ASSIGNMENT: In the records below, find the line containing "exists n, evs."; copy exactly that line and all lines after it to the end, and nothing else.

MATERIAL TO PROCESS:

(** C4, as the code has it: a job id that is not in the collection gives
    the not-found error; a job none of whose document ids is in the
    document collection (or that has no ids) gives the no-documents error,
    with the job stored as failed.  Document ids that are missing among
    others that exist are not an error. *)
Theorem execute_not_found_or_empty env fuel jobId w :
  no_faults env ->
  jobsLock w = false ->
  (find_by_id Job.id jobId (jobsFile w) = None ->
   exists w', execute env fuel jobId w = (Thrown (JobNotFound jobId), w'))
  /\ (forall job,
        find_by_id Job.id jobId (jobsFile w) = Some job ->
        filter (fun d => Document.id d ∈ Job.documentIds job) (documentsFile w) = [] ->
        exists w' stored,
          execute env fuel jobId w = (Thrown (NoDocumentsFound jobId), w')
          /\ find_by_id Job.id jobId (jobsFile w') = Some stored
          /\ Job.status stored = failed
          /\ Job.error (Job.metadata stored)
             = Some (message (NoDocumentsFound jobId))).
Proof.
  intros Hnf Hlock. split.
  - intros Hmissing. eexists. by apply execute_job_not_found.
  - intros job Hfound Hnone.
    pose proof (find_by_id_key Job.id _ _ _ Hfound) as Hid.
    set (w1 := job_saved (Job.markProcessing job) (set_ioCount (S (ioCount w)) w)).
    assert (Hbody : executeBody env fuel jobId w
                    = (Thrown (NoDocumentsFound jobId),
                       docs_world (Job.markProcessing job) w1)).
    { unfold executeBody.
      rewrite (bind_returned _ _ _ _ _ (job_findById_ok env Hnf jobId w)).
      rewrite Hfound. cbv beta iota zeta.
      assert (Hlock1 : jobsLock (set_ioCount (S (ioCount w)) w) = false)
        by (by destruct w).
      rewrite (bind_returned _ _ _ _ _
                 (job_save_ok env Hnf (Job.markProcessing job) _ Hlock1)).
      rewrite (bind_returned _ _ _ _ _
                 (getDocumentsForJob_ok env Hnf (Job.markProcessing job) _)).
      fold w1. change (documentsFile w1) with (documentsFile w).
      change (Job.documentIds (Job.markProcessing job)) with (Job.documentIds job).
      by rewrite Hnone. }
    destruct (executeHandler_ok env jobId (NoDocumentsFound jobId)
                (docs_world (Job.markProcessing job) w1)
                (Job.markProcessing job))
      as (w2 & Hhandler & Hstored & _).
    + rewrite docs_world_jobsFile. simpl.
      rewrite find_by_id_upsert. simpl. by rewrite Hid, decide_True.
    + by rewrite docs_world_jobsLock.
    + intros i _. apply Hnf.
    + exists w2, (Job.markFailed (message (NoDocumentsFound jobId))
                    (Job.markProcessing job)).
      split_and!; [|done..].
      unfold execute, try_catch. by rewrite Hbody.
Qed.

Lemma execute_not_found_or_empty_witness :
  (exists w',
     execute sample_env 10 "j2" (world_with_ids ["d1"%string])
     = (Thrown (JobNotFound "j2"), w'))
  /\ (exists w' stored,
        execute sample_env 10 "j1" (world_with_ids ["ghost"%string])
        = (Thrown (NoDocumentsFound "j1"), w')
        /\ find_by_id Job.id "j1" (jobsFile w') = Some stored
        /\ Job.status stored = failed
        /\ Job.error (Job.metadata stored)
           = Some (message (NoDocumentsFound "j1"))).
Proof.
  split.
  - apply (execute_not_found_or_empty sample_env 10 "j2"
             (world_with_ids ["d1"%string])); [by intros k|reflexivity|reflexivity].
  - apply (proj2 (execute_not_found_or_empty sample_env 10 "j1"
                    (world_with_ids ["ghost"%string])
                    (fun k => eq_refl) eq_refl)
             (job_with_ids ["ghost"%string])); vm_compute; reflexivity.
Defined.

(** C4, the counterexample: the job names two documents, [d1], which is in
    the collection, and [ghost], which is not.  The run does not fail: it
    returns a summary over the one document that was found. *)
Lemma execute_skips_missing_documents :
  let w := world_with_ids ["d1"; "ghost"]%string in
  let run := execute sample_env 10 "j1" w in
  find_by_id Document.id "ghost" (documentsFile w) = None
  /\ "ghost"%string ∈ Job.documentIds (job_with_ids ["d1"; "ghost"]%string)
  /\ (exists summary,
        run.1 = Returned summary
        /\ Job.totalDocuments summary = 1
        /\ Job.processedDocuments summary = 1
        /\ Job.failedDocuments summary = 0)
  /\ (Job.status <$> find_by_id Job.id "j1" (jobsFile run.2)) = Some completed.
Proof.
  split_and!.
  - vm_compute. reflexivity.
  - simpl. apply elem_of_cons. right. apply elem_of_cons. by left.
  - eexists. split; [vm_compute; reflexivity|]. by split_and!.
  - vm_compute. reflexivity.
Qed.

End ExecuteFacts.

(* ===================================================================== *)
(** * Facts about the retry loop of processDocument                      *)
(* ===================================================================== *)

Module RetryFacts.
Import Runtime RuntimeFacts FrameFacts ProcessJobUseCase Observe.
Import Document (pending, processing, completed, failed).
Import Samples.

(** ** What extraction changes *)

#[export] Instance detail_only_preorder : PreOrder detail_only.
Proof.
  split.
  - intros w. exists (extractorCalls w), []. split; [|done].
    destruct w. simpl. by rewrite app_nil_r.
  - intros w1 w2 w3 (n1 & evs1 & -> & H1) (n2 & evs2 & -> & H2).
    exists n2, (evs1 ++ evs2). split; [|by apply Forall_app].
    destruct w1. simpl. by rewrite app_assoc.
Qed.

Lemma detail_only_emit e : is_detail e -> preserves detail_only (emit e).
Proof.
  intros He. apply preserves_modify. intros w.
  exists (extractorCalls w), [e]. split; [by destruct w|by constructor].
Qed.

Section Extraction.
Variable env : Env.
Variable fuel : nat.

Lemma detail_only_callExtractor method chunk :
  preserves detail_only (callExtractor env method chunk).
Proof.
  intros w o w'. unfold callExtractor.
  destruct (extractor env _ _ _); intros [= _ <-];
    exists (S (extractorCalls w)), [EvExtractorCall (extractorCalls w) method chunk];
    (split; [by destruct w|by constructor]).
Qed.
Hint Resolve detail_only_callExtractor : frames.
Hint Extern 1 (preserves detail_only (emit _)) =>
  (apply detail_only_emit; exact I) : frames.

Lemma detail_only_extractChunk t chunk :
  preserves detail_only (extractChunk env t chunk).
Proof. unfold extractChunk. frames. Qed.
Hint Resolve detail_only_extractChunk : frames.

Lemma detail_only_extractChunks t chunks : forall i,
  preserves detail_only (extractChunks env t i chunks).
Proof. induction chunks as [|c chunks IH]; intros i; simpl; frames. Qed.
Hint Resolve detail_only_extractChunks : frames.

Lemma detail_only_combine crs t :
  preserves detail_only (combineChunkResults env crs t).
Proof. unfold combineChunkResults. frames. Qed.
Hint Resolve detail_only_combine : frames.

(** One entry into [extractFromDocument] is recorded, then details. *)
Lemma extractFromDocument_trace job d w o w' :
  extractFromDocument env fuel job d w = (o, w') ->
  exists n evs,
    w' = set_extractorCalls n
           (set_trace (trace w ++ EvExtract (Document.id d) :: evs) w)
    /\ Forall is_detail evs.
Proof.
  unfold extractFromDocument. rewrite bind_run.
  change (emit (EvExtract (Document.id d)) w)
    with (Returned tt, set_trace (trace w ++ [EvExtract (Document.id d)]) w).
  cbv beta iota. intros Hrest.
  assert (Hframe : detail_only
                     (set_trace (trace w ++ [EvExtract (Document.id d)]) w) w').
  { revert Hrest. generalize (set_trace (trace w ++ [EvExtract (Document.id d)]) w).
    intros w1. revert w1 o w'.
    change (preserves detail_only
      ((if enableChunking env
           && Document.needsChunking (Document.content d) (maxChunkSize env)
        then
          cs ← pushed (Document.chunkContent fuel (Document.content d)
                            (maxChunkSize env) Document.default_overlap);
          _ ← emit (EvChunked (Document.id d) (length cs));
          mret cs
        else mret [Document.content d])
       ≫= (fun chunks =>
             results ← extractChunks env
                         (extractionTypeOf (Job.extractionConfig job)) 0 chunks;
             combineChunkResults env results
               (extractionTypeOf (Job.extractionConfig job))))).
    frames. }
  destruct Hframe as (n & evs & -> & Hevs).
  exists n, evs. split; [|done]. destruct w. simpl. by rewrite <- app_assoc.
Qed.

End Extraction.

(** ** Counting *)

Lemma extraction_count_app id tr1 tr2 :
  extraction_count id (tr1 ++ tr2)
  = (extraction_count id tr1 + extraction_count id tr2)%nat.
Proof.
  induction tr1 as [|e tr1 IH]; [done|].
  destruct e; simpl; rewrite IH; lia.
Qed.

Lemma extraction_count_details id evs :
  Forall is_detail evs -> extraction_count id evs = 0%nat.
Proof. induction 1 as [|e evs He _ IH]; [done|]. by destruct e. Qed.

Lemma extraction_count_self id : extraction_count id [EvExtract id] = 1%nat.
Proof. simpl. by rewrite String.eqb_refl. Qed.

YOUR RESPONSE:
  exists n, evs. split; [|done]. destruct w. simpl. by rewrite <- app_assoc.
Qed.

End Extraction.

(** ** Counting *)

Lemma extraction_count_app id tr1 tr2 :
  extraction_count id (tr1 ++ tr2)
  = (extraction_count id tr1 + extraction_count id tr2)%nat.
Proof.
  induction tr1 as [|e tr1 IH]; [done|].
  destruct e; simpl; rewrite IH; lia.
Qed.

Lemma extraction_count_details id evs :
  Forall is_detail evs -> extraction_count id evs = 0%nat.
Proof. induction 1 as [|e evs He _ IH]; [done|]. by destruct e. Qed.

Lemma extraction_count_self id : extraction_count id [EvExtract id] = 1%nat.
Proof. simpl. by rewrite String.eqb_refl. Qed.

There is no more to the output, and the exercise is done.